Eye Disorders and Treatment

Biography

Biography: Zheng Rong Lu

Abstract

Retinal degeneration impairs the vision of millions in all age groups worldwide. Increasing evidence suggests that the etiology of many retinal degenerative diseases is associated with impairment in biochemical reactions involved in the visual cycle, a metabolic pathway responsible for regeneration of the visual chromophore (11-cis-retinal). Inefficient clearance of toxic retinoid metabolites, especially all-trans-retinal is considered responsible for photoreceptor cytotoxicity. Primary amines including retinylamine and its analogues are effective in lowering the concentration of all-trans-retinal within the retina and thus prevent retina degeneration in mouse models of human retinopathies. We designed and developed drug delivery systems including polymer-retinylamine conjugates and polymeric nanoparticles to improve its therapeutic efficacy. The polymer drug conjugate was effective to provide prolonged protection of light-induced retinal degeneration in Abca4−/−Rdh8−/− (DKO), an animal model of Stargardt disease/age-related macular degeneration after oral administration.

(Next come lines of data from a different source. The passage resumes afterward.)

Lemma free_word how p n lk rw ww :
  phase_range p → count_range n →
  (how p = LNRead → joinable n lk rw ww) →
  (how p = LNWrite → n = 0 ∧ lk = false ∧ rw = false ∧ ww = false) →
  free_for how (word p n lk rw ww) = true.
Proof using.
  intros Hp Hn Hr Hw. unfold free_for. rewrite truncate_word by done. destruct (how p).
  - destruct (Hr eq_refl) as [Hmax Hj]. rewrite fx_read_lockable by done.
    destruct (Z.eqb_spec (n `mod` 2 ^ 20) (2 ^ 20 - 1)), (Z.eqb_spec n 0); try done.
    destruct Hj as [?|(-> & -> & ->)]; [lia|done].
  - destruct (Hw eq_refl) as (-> & -> & -> & ->).
    by rewrite fx_write_lockable, fx_no_readers.
  - done.
Qed.

(** C17: taking the futex lock ends. On a word that no other thread changes and
    that is free for what [how] asks, [lock] returns what was asked, without
    being parked, after at most as many retries as there are spurious failures of
    the compare-exchange. *)
Theorem futex_lock_returns {T} aborts linux fuel (fx : Futex) (t : T) how wake hint orc p n lk rw ww s :
  phase_range p → count_range n → phase_range hint →
  rd s (fx_futex fx) = word p n lk rw ww →
  (how p = LNRead → joinable n lk rw ww) →
  (how p = LNWrite → n = 0 ∧ lk = false ∧ rw = false ∧ ww = false) →
  (length orc < fuel)%nat →
  let '(r, s') := run (lock aborts linux fuel fx t how wake hint) orc s in
  match how p with
  | LNNone => r = Returned (LRNone p) ∧ rd s' (fx_futex fx) = word p n lk rw ww
  | LNRead => r = Returned (LRRead (SyncReadPhaseGuardC t (ReadLockC fx p))) ∧
              rd s' (fx_futex fx) = word p (n + 1) lk rw ww
  | LNWrite => r = Returned (LRWrite (SyncPhaseGuardC t (LockC fx p p))) ∧
               rd s' (fx_futex fx) = word p 0 true false false
  end.
Proof using.
  intros Hp Hn Hh Hrd Hr Hw Hfuel. unfold lock.
  run_step (run_raw_lock aborts linux fuel fx how wake hint _ orc s Hrd (free_word _ _ _ _ _ _ Hp Hn Hr Hw) Hh Hfuel).
  unfold taken, taken_state, lock_new, read_lock_new. rewrite truncate_word by done.
  destruct (how p); cbn [run]; (split; [done|]); rewrite ?rd_wr.
  - by apply fx_add_reader, Hr.
  - destruct (Hw eq_refl) as (-> & -> & -> & ->). by apply word_lor_locked.
  - done.
Qed.

(** C21: [try_lock] is [lock] on words that are free, and refuses all others. When
    no compare-exchange fails spuriously it returns what [lock] returns and
    leaves the state that [lock] leaves if the word is free for what [how] asks
    of its phase; else it returns [None] and changes nothing. *)
Theorem try_lock_agrees {T} aborts linux fuel (fx : Futex) (t : T) how wake hint s :
  phase_range hint → (0 < fuel)%nat →
  run (try_lock fuel fx t how hint) [] s =
    if free_for how (rd s (fx_futex fx)) then
      let '(r, s') := run (lock aborts linux fuel fx t how wake hint) [] s in
      (g ← r; Returned (Some g), s')
    else (Returned None, s).
Proof using.
  intros Hh Hfuel. unfold try_lock, lock. rewrite !run_bind.
  rewrite (run_try_raw_lock fuel fx how hint _ s eq_refl Hh Hfuel).
  destruct (free_for how _) eqn:Hfree; [|done].
  by rewrite (run_raw_lock aborts linux fuel fx how wake hint _ [] s eq_refl Hfree Hh Hfuel).
Qed.

(** C18: taking the futex lock and dropping the guard gives back the word. From a
    word that is free for what [how] asks, whatever the hint and the spurious
    failures, the read count is as before and, after a write lock, so is the
    whole word. *)
Theorem lock_drop_roundtrip {T} aborts linux fuel (fx : Futex) (t : T) how wake hint orc p n lk rw ww s :
  phase_range p → count_range n → phase_range hint →
  rd s (fx_futex fx) = word p n lk rw ww →
  (how p = LNRead → joinable n lk rw ww) →
  (how p = LNWrite → n = 0 ∧ lk = false ∧ rw = false ∧ ww = false) →
  (length orc < fuel)%nat →
  let '(r, s') := run (g ← lock aborts linux fuel fx t how wake hint;
                       match g with
                       | LRRead g => read_lock_drop aborts linux fuel (sr_lock g)
                       | LRWrite g => lock_drop aborts linux fuel (sg_lock g)
                       | LRNone _ => Ret tt
                       end) orc s in
  r = Returned tt ∧ rd s' (fx_futex fx) = rd s (fx_futex fx).
Proof using.
  intros Hp Hn Hh Hrd Hr Hw Hfuel. rewrite Hrd.
  pose proof (free_word _ _ _ _ _ _ Hp Hn Hr Hw) as Hfree.
  pose proof (run_raw_lock aborts linux fuel fx how wake hint _ orc s Hrd Hfree Hh Hfuel) as Hraw.
  destruct (run_returned _ (λ r, Ret (guard_result t r)) _ _ _ _ Hraw) as (orc1 & _ & Hlock).
  run_step Hlock.
  unfold taken, taken_state, lock_new, read_lock_new. rewrite truncate_word by done.
  destruct (how p); cbn [guard_result sr_lock sg_lock].
  - destruct (Hr eq_refl) as [Hmax Hj]. destruct (fx_add_reader p n lk rw ww Hp Hn Hmax) as [Hadd Hn'].
    rewrite (run_read_drop aborts linux fuel fx p p n lk rw ww); try done.
    + split; [done|]. by rewrite rd_wr.
    + unfold count_range in Hn. lia.
    + destruct Hj as [?|(_ & -> & ->)]; [by left|by right].
    + by rewrite rd_wr.
  - destruct (Hw eq_refl) as (-> & -> & -> & ->). rewrite word_lor_locked by done.
    rewrite run_lock_drop by (done || by rewrite rd_wr). split; [done|]. rewrite rd_wr. apply phase_word.
  - done.
Qed.

(** C39: [commit_phase] is undone by the drop of the guard. The guard keeps the
    phase it was taken at, and its drop changes the word by the difference to that
    phase: a guard that has committed another phase, and still reports it, leaves
    the old one when it is dropped. *)
Theorem commit_then_drop_undone {T} aborts linux fuel (fx : Futex) (t : T) p q s :
  phase_range p → phase_range q → p ≠ q → rd s (fx_futex fx) = word p 0 true false false →
  let g := set_phase (SyncPhaseGuardC t (LockC fx p p)) q in
  let out := run (commit_phase g;; lock_drop aborts linux fuel (sg_lock g)) [] s in
  guard_phase g = q ∧ out = (Returned tt, wr (wr s (fx_futex fx) (word q 0 true false false)) (fx_futex fx) p).
Proof using.
  intros Hp Hq Hne Hrd. cbn. split; [done|]. rewrite Hrd, !truncate_word by auto with word.
  assert (Z.lxor (word p 0 true false false) (q .^ p) = word q 0 true false false) as Hx.
  { rewrite flags_xor_eq, (phase_word (Z.lxor q p)), word_lxor by eauto with word phase.
    by rewrite (Z.lxor_comm q p), <- Z.lxor_assoc, Z.lxor_nilpotent, Z.lxor_0_l. }
  rewrite Hx, rd_wr, phase_lor_locked by done.
  destruct (Z.eqb_spec (word q 0 true false false) (word p 0 true false false)) as [Heq|_].
  { by apply word_inj in Heq as (-> & _); auto with word. }
  cbn. rewrite rd_wr, fx_waiters by auto with word. cbn.
  rewrite phase_lor_locked, word_lxor by auto with phase word.
  rewrite flags_xor_eq, (Z.lxor_comm p q), <- Z.lxor_assoc, Z.lxor_nilpotent, Z.lxor_0_l.
  by rewrite <- phase_word.
Qed.
End props.

Section witnesses.
#[local] Existing Instances kernel_1 bitflags_1.

Lemma futex_lock_returns_witness :
  (run (lock (λ _, false) true 5 (FutexC 2 3 4) tt (λ _, LNRead) (λ _, LNRead) 1) [true; false; true]
     (State {[2%positive := word 1 6 true true false]} tt)).1
  = Returned (LRRead (SyncReadPhaseGuardC tt (ReadLockC (FutexC 2 3 4) 1))).
Proof.
  pose proof (futex_lock_returns (λ _, false) true 5 (FutexC 2 3 4) tt (λ _, LNRead) (λ _, LNRead) 1
    [true; false; true] 1 6 true true false (State {[2%positive := word 1 6 true true false]} tt)
    ltac:(unfold phase_range; lia) ltac:(unfold count_range; lia) ltac:(unfold phase_range; lia)
    eq_refl (λ _, conj (Z.lt_neq 6 (2 ^ 20 - 1) eq_refl) (or_introl eq_refl)) ltac:(done) ltac:(simpl; lia)) as H.
  destruct (run _ _ _) as [r s]. exact (proj1 H).
Defined.

Lemma try_lock_agrees_witness :
  (run (try_lock 5 (FutexC 2 3 4) tt (λ _, LNWrite) 1) [] (State {[2%positive := word 1 6 false true false]} tt)).1
  = Returned None.
Proof.
  pose proof (try_lock_agrees (λ _, false) true 5 (FutexC 2 3 4) tt (λ _, LNWrite) (λ _, LNWrite) 1
    (State {[2%positive := word 1 6 false true false]} tt) ltac:(unfold phase_range; lia) ltac:(lia)) as H.
  rewrite H. reflexivity.
Defined.

Lemma lock_drop_roundtrip_witness :
  (run (g ← lock (λ _, false) true 5 (FutexC 2 3 4) tt (λ _, LNWrite) (λ _, LNWrite) 0;
        match g with
        | LRRead g => read_lock_drop (λ _, false) true 5 (sr_lock g)
        | LRWrite g => lock_drop (λ _, false) true 5 (sg_lock g)
        | LRNone _ => Ret tt
        end) [true] (State {[2%positive := 9]} tt)).1 = Returned tt.
Proof.
  pose proof (lock_drop_roundtrip (λ _, false) true 5 (FutexC 2 3 4) tt (λ _, LNWrite) (λ _, LNWrite) 0
    [true] 9 0 false false false (State {[2%positive := 9]} tt)
    ltac:(unfold phase_range; lia) ltac:(unfold count_range; lia) ltac:(unfold phase_range; lia)
    eq_refl ltac:(done) ltac:(done) ltac:(simpl; lia)) as H.
  destruct (run _ _ _) as [r s]. exact (proj1 H).
Defined.

Lemma commit_then_drop_undone_witness :
  run (commit_phase (SyncPhaseGuardC tt (LockC (FutexC 2 3 4) 0 1));;
       lock_drop (λ _, false) true 5 (LockC (FutexC 2 3 4) 0 1)) [] (State {[2%positive := LOCKED_BIT]} tt)
  = (Returned tt, wr (wr (State {[2%positive := LOCKED_BIT]} tt) 2 (word 1 0 true false false)) 2 0).
Proof.
  pose proof (commit_then_drop_undone (λ _, false) true 5 (FutexC 2 3 4) tt 0 1
    (State {[2%positive := LOCKED_BIT]} tt)
    ltac:(unfold phase_range; lia) ltac:(unfold phase_range; lia) ltac:(lia) eq_refl) as H.
  exact (proj2 H).
Defined.
End witnesses.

Subcutaneous administration of the nanoparticles containing retinylamine reduced liver accumulation of the drug and resulted in effective prolonged prevention of light-induced retinal degeneration in the Abca4−/−Rdh8−/− (DKO) mice. We also designed and developed new therapeutics that could effectively sequester toxic all-trans-retinal without inhibiting the enzymes involved in retinoid cycle chemistry. The new therapeutics was also effective to prevent light-induced retinal degeneration in the Abca4−/−Rdh8−/− mice with minimal side effects ont reina functions. The drug delivery systems and new therapeutics have the potential to effectively treat retinal degenerative diseases with minimal side effects.